As I write this, my brain rebels at the idea that the year 1993 was nearly twenty years ago. Almost two decades, vanished, never to return. And what do I have to show for it? A shelf of full of DVDs, their plastic cases coated with a patina of dust. Standing proudly amidst those cases, a copy of Big Wars.
Big Wars. What a silly title, and the movie is as silly as the title suggests. In the year 2416, humanity has taken Arnold Schwarzenegger’s advice and got its collective ass to Mars. On this new frontier, planetary terraforming is underway, as well as war with the natives, an enigmatic alien race known as the Gods. It’s the classic science fiction set-up: humanity vastly outgunned by the superior technology of a hostile extraterrestrial threat.
H.G. Welles would have been proud, except that two minutes into the film I’m gawking at what appears to be a pitched battle between a fleet of flying saucers and a land-locked submarine.
Another two minutes pass and my suspicions are confirmed: I learn that our square-jawed protagonist, Kanki Akuh, is a captain in the Ground Navy. Because even though Mars doesn’t have any oceans (yet), that’s not going to stop humanity from building armored dreadnoughts and amphibious battleships and sailing them all over the crater-pocked surface of the Red Planet. After his ship, the Aoba, is scuttled in battle, Akuh finds himself reassigned to a top-secret mission. The Ground Navy rebuilds the Aoba in secret, making it stronger, faster, better than before. With an upgraded ship and a fresh crew, Captain Akuh must find and destroy the elusive alien mother ship known as Hell. It’s a suicide mission; no ship has ever challenged Hell and survived.
The plot thickens when military intelligence officer Lieutenant Darsa Keligan, Captain Akuh’s sometime girlfriend, begins behaving strangely. Has Darsa been targeted by the Gods for mental infiltration? She’s certainly displaying all the symptoms…
Actually, there’s only one symptom: an insatiable craving for boozy, drug-addled sex. I don’t know if that’s really an early warning signal for alien mind-control, or just a side effect from the fact that terraforming a hostile planet while beset from all sides by lightning-spraying flying saucers is a terrible way to live.
It’s impossible to watch Big Wars and not come away with the feeling that through it the animators address Japan’s defeat during World War II. Other films about the heroic exploits of marvelous naval vessels, from Space Battleship Yamato to Atragon, strike a similar chord. It’s as if these films wish to say: “In the past, the battleship couldn’t survive when warfare took to the skies on wings of steel. But in the future, ah! The battleship will once again reign supreme!” Big Wars is essentially a Pacific theater naval clash transplanted to a futuristic setting. Laser cannons and fusion bombs substitute for torpedoes and depth charges. UFOs stand in for fighter planes. It’s the animated equivalent of those old war films filled with spectacle and jingoism.
Big Wars is also an interesting study in how the Japanese tradition of limited animation—a practice initiated for economic reasons—translates to the big screen. Plenty of scenes in Big Wars are faking it, and I’m not talking about Lieutenant Darsa Keligan’s enthusiastic lovemaking. No, I’m referring to creating the illusion of motion by panning the camera or dragging the animation cel. Big Wars does a lot of this, but it’s not as obvious as you would expect.

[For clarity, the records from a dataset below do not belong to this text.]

(** [Build] fails only for a reason: on a valid configuration it returns a
    registry, and otherwise the joined errors. *)
Lemma Build_total bs ov resolver :
  (∃ r, Build bs ov resolver = Ok r) ∨
  (∃ errs, errs ≠ [] ∧ Build bs ov resolver = Err (Joined errs)).
Proof.
  destruct (Build bs ov resolver) as [r|err] eqn:Hb; [by left; exists r|right].
  unfold Build in Hb. destruct (buildLoop resolver 0 bs ∅ ∅ []) as [es errs].
  destruct (applyOverrides es ov) as [es' overridden].
  apply join_errors_err in Hb as [? ->]. eauto.
Qed.

Lemma Build_complete bs ov resolver :
  valid_bindings resolver bs → valid_overrides bs ov → is_ok (Build bs ov resolver) = true.
Proof.
  intros Hb Ho. assert (loop_valid resolver bs ∅ ∅) as Hv.
  { apply loop_valid_iff. split; [done|]. set_solver. }
  assert ((applyOverrides (collect bs ∅) ov).2 = []) as Hno.
  { apply (valid_overrides_iff bs); [|done]. intros p e.
    rewrite (lookup_collect _ _ _ _ _ _ Hv), lookup_empty. naive_solver. }
  assert (∃ r, Build bs ov resolver = Ok r) as [r ->]; [|done].
  eexists. by apply Build_ok_loops.
Qed.

(** ** Properties *)

(** C6. [Build] returns a registry exactly for the valid configurations
    (bindings that are complete, unary, consistent with their descriptors and
    disjoint, with meaningful policies, and overrides of procedures that take
    external tokens), it is the registry they denote, and there is no third
    outcome: every other configuration is refused with at least one error. *)
Theorem registry_build_spec bs ov resolver :
  (∀ r, Build bs ov resolver = Ok r ↔
     valid_bindings resolver bs ∧ valid_overrides bs ov ∧ denotes bs ov r) ∧
  (valid_bindings resolver bs ∧ valid_overrides bs ov ↔ ∃ r, Build bs ov resolver = Ok r) ∧
  ((∃ r, Build bs ov resolver = Ok r) ∨
   ∃ errs, errs ≠ [] ∧ Build bs ov resolver = Err (Joined errs)).
Proof.
  split_and!; [apply Build_ok| |apply Build_total]. split.
  - intros [Hb Ho]. pose proof (Build_complete _ _ _ Hb Ho) as H.
    destruct (Build bs ov resolver) as [r|]; [by exists r|done].
  - intros [r (? & ? & _)%Build_ok]. done.
Qed.

(** C37. Every entry of a registry is well formed: it is filed under its own
    procedure, it takes anonymous requests exactly when it takes neither
    external tokens nor services (and then asks for no scope), its external
    token uses are distinct and external, and introspection is only asked for
    where external tokens are taken. *)
Theorem registry_entries_wf bs ov resolver r p e :
  Build bs ov resolver = Ok r → Lookup r p = Some e → entry_Procedure e = p ∧ entry_wf e.
Proof. intros [_ Hwf]%Build_wf. rewrite Lookup_entries. apply Hwf. Qed.

(** A configuration of one service with one procedure of each kind. *)
Definition example_policies : gmap string Policy :=
  list_to_map
    [("/a.S/Open", {| policy_Level := LevelPublic; policy_RequiredScopes := [];
                      policy_TokenUses := [] |});
     ("/a.S/Read", {| policy_Level := LevelAuthenticated; policy_RequiredScopes := ["a.read"];
                      policy_TokenUses := [TokenUseTenantAccess; TokenUseService] |});
     ("/a.S/Sync", {| policy_Level := LevelInternal; policy_RequiredScopes := [];
                      policy_TokenUses := [TokenUseService] |})].

Definition example_bindings : list Binding :=
  [{| Service := "a.S"; Destination := "svc-a"; Policies := example_policies |}].

Definition example_overrides : Overrides := {| Introspection := ["/a.S/Read"] |}.

Definition example_resolver : DescriptorResolver := λ _,
  Ok (ServiceDescriptor
    ((λ name, {| method_Name := name; method_IsStreamingClient := false;
                 method_IsStreamingServer := false |}) <$> ["Open"; "Read"; "Sync"])).

Definition example_registry : Registry :=
  match Build example_bindings example_overrides example_resolver with
  | Ok r => r
  | Err _ => {| entries := ∅; order := [] |}
  end.

Definition example_entry : Entry :=
  {| entry_Procedure := "/a.S/Read"; entry_Destination := "svc-a"; entry_Anonymous := false;
     entry_ExternalTokenUses := [TokenUseTenantAccess]; entry_Service := true;
     entry_RequiredScopes := ["a.read"]; entry_Introspection := true |}.

Lemma registry_entries_wf_witness :
  entry_Procedure example_entry = "/a.S/Read" ∧ entry_wf example_entry.
Proof.
  apply (registry_entries_wf example_bindings example_overrides example_resolver
           example_registry); vm_compute; reflexivity.
Defined.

This is partly because the character designs by Satomi Mikiyura are intricate and distinct. They strive for realism in depicting people of varying ethnicities and physiognomies, more so than what we typically expect from Japanese animation, which even today is stereotyped as the medium of saucer eyes and spiky hair. These character designs, which include ugly and ordinary people as well as beautiful ones, are a breath of fresh air.
The mechanical designs by Hiroshi Yokoyama also help. Although the idea of a terrestrial submarine is intrinsically silly, at least the ships in question have a plausible shape. Their interiors are cramped and functional, the sort of no nonsense design you’d expect from a military hard-pressed to keep their war-machines on the front lines. It’s a good thing, too; seeing some of these machines in motion can be a trying task, especially during the scenes where the budget was spread thin and only the strength of the designs can keep the viewer in the moment.

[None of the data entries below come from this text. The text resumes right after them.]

(* ===== verification/Catalog.v ===== *)
(** * The service catalog ([internal/catalog/catalog.go])

    The bindings, introspection overrides and service-to-service edges the
    gateway is built with, and the two golden snapshots committed next to them
    ([testdata/registry.golden], [testdata/edges.golden]).  The policies come
    from the generated code of the bound services: those of the greet service
    are under [gen/], the others are a parameter.  The imported service and
    procedure names have the values the golden snapshots print. *)

From S2P Require Import Prelude GoStd GoErrors Registry.
From S2P Require EdgePolicy.

(** ** Imported names *)

Definition GreetServiceName : string := "greet.v1.GreetService".
Definition TenantServiceName : string := "tolo.tenant.v1.TenantService".
Definition RelationAdminServiceName : string := "tolo.relation.v1.RelationAdminService".
Definition GraphAuthoringServiceName : string := "tolo.graph.v1.GraphAuthoringService".
Definition GraphSupplyServiceName : string := "tolo.graph.v1.GraphSupplyService".
Definition MeasurementIngestServiceName : string := "tolo.observation.v1.MeasurementIngestService".
Definition EdgeDeviceServiceName : string := "tolo.observation.v1.EdgeDeviceService".
Definition ObservationSettingsServiceName : string := "tolo.observation.v1.ObservationSettingsService".
Definition StatusQueryServiceName : string := "tolo.observation.v1.StatusQueryService".
Definition StaffCommunicationServiceName : string := "tolo.operation.v1.StaffCommunicationService".
Definition OperationControlServiceName : string := "tolo.operation.v1.OperationControlService".
Definition DeliveryCoordinationServiceName : string := "tolo.operation.v1.DeliveryCoordinationService".
Definition DigestServiceName : string := "tolo.operation.v1.DigestService".
Definition GuestPageServiceName : string := "tolo.guest.v1.GuestPageService".
Definition GuestSettingsServiceName : string := "tolo.guest.v1.GuestSettingsService".
Definition RealtimeFetchServiceName : string := "tolo.realtime.v1.RealtimeFetchService".

Definition TenantServiceArchiveTenantProcedure : string :=
  procedureOf TenantServiceName "ArchiveTenant".
Definition TenantServiceChangeTenantContractProcedure : string :=
  procedureOf TenantServiceName "ChangeTenantContract".
Definition RelationAdminServiceCreateTenantInvitationProcedure : string :=
  procedureOf RelationAdminServiceName "CreateTenantInvitation".
Definition RelationAdminServiceChangeTenantRoleProcedure : string :=
  procedureOf RelationAdminServiceName "ChangeTenantRole".
Definition RelationAdminServiceGrantEventRoleProcedure : string :=
  procedureOf RelationAdminServiceName "GrantEventRole".
Definition RelationAdminServiceRevokeRoleProcedure : string :=
  procedureOf RelationAdminServiceName "RevokeRole".
Definition TenantServiceGetEventProcedure : string :=
  procedureOf TenantServiceName "GetEvent".
Definition GraphSupplyServiceGetCurrentRevisionProcedure : string :=
  procedureOf GraphSupplyServiceName "GetCurrentRevision".
Definition GraphSupplyServiceGetObservationPointMappingsProcedure : string :=
  procedureOf GraphSupplyServiceName "GetObservationPointMappings".
Definition GraphSupplyServiceGetQrLocationsProcedure : string :=
  procedureOf GraphSupplyServiceName "GetQrLocations".
Definition DeliveryCoordinationServiceRequestProposalDeliveryProcedure : string :=
  procedureOf DeliveryCoordinationServiceName "RequestProposalDelivery".
Definition DeliveryCoordinationServiceRecordFeedbackValuesProcedure : string :=
  procedureOf DeliveryCoordinationServiceName "RecordFeedbackValues".
Definition StaffCommunicationServiceListStaffMessagesProcedure : string :=
  procedureOf StaffCommunicationServiceName "ListStaffMessages".
Definition GraphSupplyServiceGetDisplayNamesProcedure : string :=
  procedureOf GraphSupplyServiceName "GetDisplayNames".
Definition GraphSupplyServiceGetGuideMapLayoutProcedure : string :=
  procedureOf GraphSupplyServiceName "GetGuideMapLayout".
Definition StatusQueryServiceGetGuestSnapshotProcedure : string :=
  procedureOf StatusQueryServiceName "GetGuestSnapshot".
Definition MeasurementIngestServiceReportMeasurementsProcedure : string :=
  procedureOf MeasurementIngestServiceName "ReportMeasurements".

Definition GreetServiceGreetProcedure : string := "/greet.v1.GreetService/Greet".
Definition GreetServicePingProcedure : string := "/greet.v1.GreetService/Ping".
Lemma readConfirmation_ok claims value :
  readConfirmation claims = Ok value ↔ holds_confirmation claims value.
Proof.
  unfold readConfirmation, holds_confirmation.
  destruct (claims !! "cnf") as [[| | | | |members]|]; try (split; [done|naive_solver]).
  - destruct (member_of members "jkt") as [| | |s| |] eqn:Hm;
      try (split; [done|intros [[? _]|(? & [= <-] & ? & _)]; congruence]).
    destruct (decide (s = "")) as [->|Hs].
    + split; [done|]. intros [[? _]|(? & [= <-] & H & ?)]; [done|]. rewrite Hm in H.
      injection H as <-. done.
    + split; [intros [= <-]; right; by exists members|].
      intros [[? _]|(? & [= <-] & H & ?)]; [done|]. rewrite Hm in H. by injection H as <-.
  - split; [intros [= <-]; by left|]. by intros [[_ ->]|(? & ? & _)].
Qed.

Section verify_correct.
Context {W : Type} `{!JWT W} (ValidateBinding : BindingValidator).

(** The claims an accepted token set carries. *)
Record reads (claims : MapClaims) (c : Claims) : Prop := {
  reads_Subject : holds_text claims "sub" (Subject c);
  reads_ClientID : holds_text claims "client_id" (ClientID c);
  reads_Scope : holds_text claims "scope" (Scope c);
  reads_JTI : holds_text claims "jti" (JTI c);
  reads_TokenUse : holds_text claims "token_use" (TokenUse c);
  reads_external : TokenUse c ∈ externalTokenUses;
  reads_TenantID : holds_publicID claims "tenant_id" (TenantID c);
  reads_EventID : holds_publicID claims "event_id" (EventID c);
  reads_binding : ValidateBinding (TokenUse c) (TenantID c) (EventID c) = None;
  reads_Confirmation : holds_confirmation claims (Confirmation c);
  reads_ExpiresAt : GetExpirationTime claims = Ok (Some (ExpiresAt c));
}.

Big Wars isn’t bad. It’s boilerplate. Part clunky, part stylish, part oddly unique, part painfully derivative, it’s an example of the kind of animation that was possible during a time when you could still turn out a full length theatrical film even if your passion far outstripped your talent. It’s the kind of science fiction story where nothing gets resolved even after the good guys give the bad guys a solid thrashing, but you get to see a lot of stuff blow up in the interim. For that, Big Wars, I salute you. Thanks for the memories.